Apple's lawyers have asked the Chinese patent authorities to shut down production and sales of the Meizu M8 smartphone, which was designed to look like the iPhone.
Written by Erica Ogg, Contributor

M8, a smartphone made by Chinese manufacturer Meizu that looks suspiciously like an iPhone, is about to become a rare commodity.

Meizu CEO Jack Wong posted on a Meizu forum that Apple's lawyers have convinced China's intellectual property office to shut down production of the M8 and ban the sale of existing devices because they bear too much similarity to Apple's phone.

Wong's quote (translated), according to Engadget:

Apple requested that we cease manufacturing the M8 this month, we agreed but then [Apple] came back and asked for a sales ban instead. I can cope with a production freeze, but not with having our shops closed and thus not being able to use up our inventory. If Apple and the provincial IPO take another insatiable step, I can only go head-to-head against them.

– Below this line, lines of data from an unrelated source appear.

(** A pattern without white space starts at the same places before and
    after the runs of white space are collapsed. *)
Lemma prefix_collapse p s :
  Config.all_chars Py.inkless p = true ->
  String.prefix p (collapse_go false s) = String.prefix p s.
Proof.
  revert s. induction p as [|a p IH]; intros s Hp.
  - now destruct s; destruct (collapse_go false _).
  - simpl in Hp. apply andb_true_iff in Hp as [Ha Hp].
    destruct s as [|c s]; [reflexivity|].
    cbn [collapse_go]. destruct (Py.is_space c) eqn:Hc.
    + rewrite !prefix_cons, (eqb_space_false a c Ha Hc).
      assert (Ascii.eqb a " " = false) as -> by (now apply eqb_space_false).
      reflexivity.
    + rewrite !prefix_cons. now rewrite IH.
Qed.

Lemma contains_collapse p b s :
  Py.truthy p = true -> Config.all_chars Py.inkless p = true ->
  Py.contains p (collapse_go b s) = Py.contains p s.
Proof.
  intros Ht Hp. destruct p as [|a p]; [discriminate|]. clear Ht.
  pose proof Hp as Hp'. simpl in Hp'. apply andb_true_iff in Hp' as [Ha Hp'].
  revert b. induction s as [|c s IH]; intros b; [reflexivity|].
  cbn [collapse_go]. rewrite (contains_cons _ c s), prefix_cons.
  destruct (Py.is_space c) eqn:Hc.
  - rewrite (eqb_space_false a c Ha Hc). simpl.
    destruct b; [apply IH|].
    rewrite contains_cons, prefix_cons.
    assert (Ascii.eqb a " " = false) as -> by (now apply eqb_space_false).
    simpl. apply IH.
  - rewrite contains_cons, prefix_cons, IH.
    now rewrite (prefix_collapse p s Hp').
Qed.

Lemma contains_lstrip p s :
  Py.truthy p = true -> Config.all_chars Py.inkless p = true ->
  Py.contains p (Py.lstrip s) = Py.contains p s.
Proof.
  intros Ht Hp. destruct p as [|a p]; [discriminate|]. clear Ht.
  simpl in Hp. apply andb_true_iff in Hp as [Ha Hp].
  induction s as [|c s IH]; [reflexivity|].
  cbn [Py.lstrip]. destruct (Py.is_space c) eqn:Hc; [|reflexivity].
  rewrite IH, (contains_cons _ c s), prefix_cons, (eqb_space_false a c Ha Hc).
  reflexivity.
Qed.

Lemma rstrip_cons c s :
  Py.rstrip (String c s) =
  match Py.rstrip s with
  | EmptyString => if Py.is_space c then EmptyString else String c EmptyString
  | r' => String c r'
  end.
Proof. reflexivity. Qed.

Lemma prefix_rstrip p s :
  Config.all_chars Py.inkless p = true ->
  String.prefix p (Py.rstrip s) = String.prefix p s.
Proof.
  revert s. induction p as [|a p IH]; intros s Hp.
  - now destruct s; destruct (Py.rstrip _).
  - simpl in Hp. apply andb_true_iff in Hp as [Ha Hp].
    destruct s as [|c s]; [reflexivity|].
    rewrite rstrip_cons. specialize (IH s Hp).
    destruct (Py.rstrip s) as [|c' r'] eqn:R.
    + destruct (Py.is_space c) eqn:Hc.
      * now rewrite prefix_cons, (eqb_space_false a c Ha Hc).
      * now rewrite !prefix_cons, <- IH.
    + now rewrite !prefix_cons, <- IH.
Qed.

Lemma contains_rstrip p s :
  Py.truthy p = true -> Config.all_chars Py.inkless p = true ->
  Py.contains p (Py.rstrip s) = Py.contains p s.
Proof.
  intros Ht Hp. destruct p as [|a p]; [discriminate|]. clear Ht.
  pose proof Hp as Hp'. simpl in Hp'. apply andb_true_iff in Hp' as [Ha Hp'].
  induction s as [|c s IH]; [reflexivity|].
  rewrite (contains_cons _ c s), <- IH, <- (prefix_rstrip _ (String c s) Hp).
  rewrite rstrip_cons.
  destruct (Py.rstrip s) as [|c' r'] eqn:R.
  - destruct (Py.is_space c) eqn:Hc.
    + reflexivity.
    + rewrite contains_cons. reflexivity.
  - rewrite contains_cons. reflexivity.
Qed.

(** Cleaning the white space of a document neither hides nor creates
    an occurrence of a pattern that has no white space. *)
Lemma contains_normalize p s :
  Py.truthy p = true -> Config.all_chars Py.inkless p = true ->
  Py.contains p (normalize s) = Py.contains p s.
Proof.
  intros Ht Hp. unfold normalize, Py.strip.
  now rewrite contains_rstrip, contains_lstrip, contains_collapse.
Qed.

Lemma collapse_ink b s :
  Config.all_chars Py.is_space s = false ->
  Config.all_chars Py.is_space (collapse_go b s) = false.
Proof.
  revert b. induction s as [|c s IH]; intros b H; [discriminate|].
  simpl in *. destruct (Py.is_space c) eqn:Hc; simpl in *.
  - destruct b; [now apply IH|]. simpl. now apply IH.
  - now rewrite Hc.
Qed.

Lemma lstrip_ink s :
  Config.all_chars Py.is_space s = false ->
  exists c r, Py.lstrip s = String c r /\ Py.is_space c = false.
Proof.
  induction s as [|c s IH]; intros H; [discriminate|].
  simpl in *. destruct (Py.is_space c) eqn:Hc; simpl in *; eauto.
Qed.

Lemma rstrip_ink c r : Py.is_space c = false -> Py.rstrip (String c r) <> "".
Proof.
  intros Hc. rewrite rstrip_cons, Hc. now destruct (Py.rstrip r).
Qed.

(** A document with a character that is not white space is not empty
    once cleaned. *)
Lemma normalize_nonempty s :
  Config.all_chars Py.is_space s = false -> normalize s <> "".
Proof.
  intros H. unfold normalize, Py.strip.
  destruct (lstrip_ink _ (collapse_ink false s H)) as (c & r & -> & Hc).
  now apply rstrip_ink.
Qed.

Lemma strip_prefix_cons a p s r :
  strip_prefix (String a p) s = Some r -> exists s', s = String a s'.
Proof.
  destruct s as [|b s']; simpl; [discriminate|].
  destruct (Ascii.eqb a b) eqn:E; [|discriminate].
  apply Ascii.eqb_eq in E. subst. eauto.
Qed.

Lemma header_at_ink s : header_at s = true -> Config.all_chars Py.is_space s = false.
Proof.
  unfold header_at. destruct (strip_prefix "query" s) eqn:E; [|discriminate].
  apply strip_prefix_cons in E as [s' ->]. reflexivity.
Qed.

Lemma header_search_ink s :
  header_search s = true -> Config.all_chars Py.is_space s = false.
Proof.
  induction s as [|c s IH]; simpl.
  - destruct (header_at ""); discriminate.
  - destruct (header_at (String c s)) eqn:H.
    + intros _. apply header_at_ink in H. exact H.
    + intros Hs. rewrite (IH Hs). apply andb_false_r.
Qed.

(** What [_validate_and_fix_query] returns, spelled out. *)
Lemma validate_inr result p :
  validate_and_fix_query result = inr p ->
  exists d q vars,
    result = JObj d /\
    default (JStr "") (PyDict.get "query" d) = JStr q /\ Py.truthy q = true /\
    let q1 := if header_search q then q else "query GeneratedQuery " +:+ q in
    plan_query p = normalize q1 /\
    plan_variables p = vars /\
    plan_explanation p = default (JStr "") (PyDict.get "explanation" d) /\
    (if Py.contains "$first" q1 then
       exists present, py_in "first" (default (JObj []) (PyDict.get "variables" d)) = inr present /\
         (if present then inr (default (JObj []) (PyDict.get "variables" d))
          else setitem "first" (JInt 10) (default (JObj []) (PyDict.get "variables" d))) = inr vars
     else vars = default (JObj []) (PyDict.get "variables" d)).
Proof.
  unfold validate_and_fix_query. destruct result; simpl; try discriminate.
  destruct (default (JStr "") (PyDict.get "query" d)) as [| | | |q| |] eqn:Q; try discriminate.
  destruct (Py.truthy q) eqn:Tq; simpl; [|discriminate].
  set (q1 := if header_search q then q else "query GeneratedQuery " +:+ q).
  set (vars0 := default (JObj []) (PyDict.get "variables" d)).
  destruct (Py.contains "$first" q1) eqn:C.
  - destruct (py_in "first" vars0) as [e|present] eqn:P; simpl; [discriminate|].
    destruct present; simpl.
    + intros [= <-]. exists d, q, vars0. simpl. fold q1. rewrite C.
      repeat split; auto. exists true. fold vars0. now rewrite P.
    + destruct (setitem "first" (JInt 10) vars0) as [e|vars'] eqn:S; simpl; [discriminate|].
      intros [= <-]. exists d, q, vars'. simpl. fold q1. rewrite C.
      repeat split; auto. exists false. fold vars0. now rewrite P, S.
  - simpl. intros [= <-]. exists d, q, vars0. simpl. fold q1. rewrite C.
    repeat split; auto.
Qed.

Lemma validated_query_nonempty result p :
  validate_and_fix_query result = inr p -> plan_query p <> "".
Proof.
  intros H. apply validate_inr in H as (d & q & vars & _ & _ & Tq & Hq & _).
  rewrite Hq. apply normalize_nonempty.
  destruct (header_search q) eqn:Hs.
  - now apply header_search_ink.
  - reflexivity.
Qed.

Lemma fallback_query_nonempty q : plan_query (get_fallback_query q) <> "".
Proof.
  unfold get_fallback_query.
  destruct (any_in pool_words _).
  - destruct (token_symbols _) as [|t0 [|t1 ?]]; discriminate.
  - destruct (any_in token_words _).
    + destruct (token_symbols _); discriminate.
    + discriminate.
Qed.

(** C5: [build_query] is total, and the document of the plan it
    returns is never empty; when the model raises, or its response
    cannot be parsed, the plan is the one of the deterministic
    fallback. *)
Theorem build_query_never_empty json_loads llm (q : string) (ctx : ProtocolContext) :
  plan_query (build_query json_loads llm q ctx) <> "" /\
  ((exists e, llm q ctx = inl e) \/
   (exists r e, llm q ctx = inr r /\ parse_llm_response json_loads r = inl e) ->
   build_query json_loads llm q ctx = get_fallback_query q).
Proof.
  unfold build_query, try_model. split.
  - destruct (llm q ctx) as [e|r]; simpl; [apply fallback_query_nonempty|].
    destruct (parse_llm_response json_loads r) as [e|result]; simpl;
      [apply fallback_query_nonempty|].
    destruct (validate_and_fix_query result) as [e|p] eqn:V;
      [apply fallback_query_nonempty|].
    now apply validated_query_nonempty in V.
  - intros [[e ->]|(r & e & -> & Hp)]; simpl; auto.
    now rewrite Hp.
Qed.

Lemma build_query_never_empty_witness :
  build_query (fun _ => inl "Expecting value") (fun _ _ => inl "model unavailable")
    "USDC/ETH pool" uniswap_context
  = get_fallback_query "USDC/ETH pool".
Proof.
  apply (build_query_never_empty (fun _ => inl "Expecting value")
           (fun _ _ => inl "model unavailable")).
  left. exists "model unavailable". reflexivity.
Defined.

(** The five fallback plans bind every variable they refer to. *)
Lemma fallback_plan_closed q : plan_closed (get_fallback_query q) = true.
Proof.
  unfold get_fallback_query.
  destruct (any_in pool_words _).
  - destruct (token_symbols _) as [|t0 [|t1 ?]]; reflexivity.
  - destruct (any_in token_words _).
    + destruct (token_symbols _); reflexivity.
    + reflexivity.
Qed.

(** C7 (as stated): a plan built from model output may refer to a
    variable that has no value: only [first] is repaired. *)
Lemma build_query_unbound_variable :
  let p := build_query (fun _ => inr skip_object) (fun _ _ => inr skip_response)
             "pools after the first hundred"
             uniswap_context in
  plan_query p = skip_query /\
  plan_variables p = JObj [] /\
  plan_closed p = false.
Proof. vm_compute. repeat split; reflexivity. Qed.

(** C7 (amended): every fallback plan binds all the variables of its
    document; a plan built from model output whose document mentions
    [$first] and whose variables are an object has [first] among them,
    with the value 10 when the model gave none. *)
Theorem plan_variables_first_repaired (result : json) (p : Plan) (q : string) :
  validate_and_fix_query result = inr p ->
  plan_closed (get_fallback_query q) = true /\
  (Py.contains "$first" (plan_query p) = true ->
   forall vars, plan_variables p = JObj vars ->
     PyDict.mem "first" vars = true /\
     (forall d0, get "variables" (JObj []) result = inr (JObj d0) ->
        PyDict.get "first" vars = Some (default (JInt 10) (PyDict.get "first" d0)))).
Proof.
  intros V. split; [apply fallback_plan_closed|].
  apply validate_inr in V as (d & qd & vars & -> & _ & _ & Hq & Hv & _ & Hfirst).
  simpl in Hq, Hfirst. rewrite Hq, contains_normalize by reflexivity.
  intros C. rewrite C in Hfirst. destruct Hfirst as (present & P & S).
  intros vars' Hvars. rewrite Hv in Hvars. subst vars. rewrite Hvars in S. simpl.
  destruct (default (JObj []) (PyDict.get "variables" d)) as [| | | |s|l|d0] eqn:D;
    simpl in P; try discriminate; inversion P; subst present; clear P.
  - destruct (Py.contains "first" s); simpl in S; discriminate.
  - destruct (existsb (is_str "first") l); simpl in S; discriminate.
  - unfold PyDict.mem in *. destruct (PyDict.get "first" d0) as [x|] eqn:G; simpl in S.
    + inversion S; subst vars'. unfold PyDict.t in *. rewrite G. split; auto.
      intros d1 Hd. inversion Hd; subst d1. now rewrite G.
    + inversion S; subst vars'. rewrite DictFacts.get_set_eq. split; auto.
      intros d1 Hd. inversion Hd; subst d1. now rewrite G.
Qed.

Lemma plan_variables_first_repaired_witness :
  PyDict.mem "first" [("first", JInt 10)] = true.
Proof.
  pose (result := JObj [("query", JStr "query Q($first: Int) { pools(first: $first) { id } }")]).
  apply (plan_variables_first_repaired result
           (mkPlan "query Q($first: Int) { pools(first: $first) { id } }"
                   (JObj [("first", JInt 10)]) (JStr "")) "").
  - reflexivity.
  - reflexivity.
  - reflexivity.
Defined.

End BuilderFacts.

(** ** The query engine *)

Module EngineFacts.

Import Json Engine Samples.

Section Cache.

It's not really a shock to anyone--and shouldn't be to Wong--that a product whose premise is its similarity to another more successful product is going to be the subject of a patent complaint. Especially when that company is one as powerful as Apple. The surprise is that it's taken this long--Meizu has a history of building gadgets that look strikingly similar to those coming out of Cupertino.

But the M8 is just one of Meizu's products, and from the sound of it there are more in the making. That is, if the current production and sales ban doesn't put the company out of business first.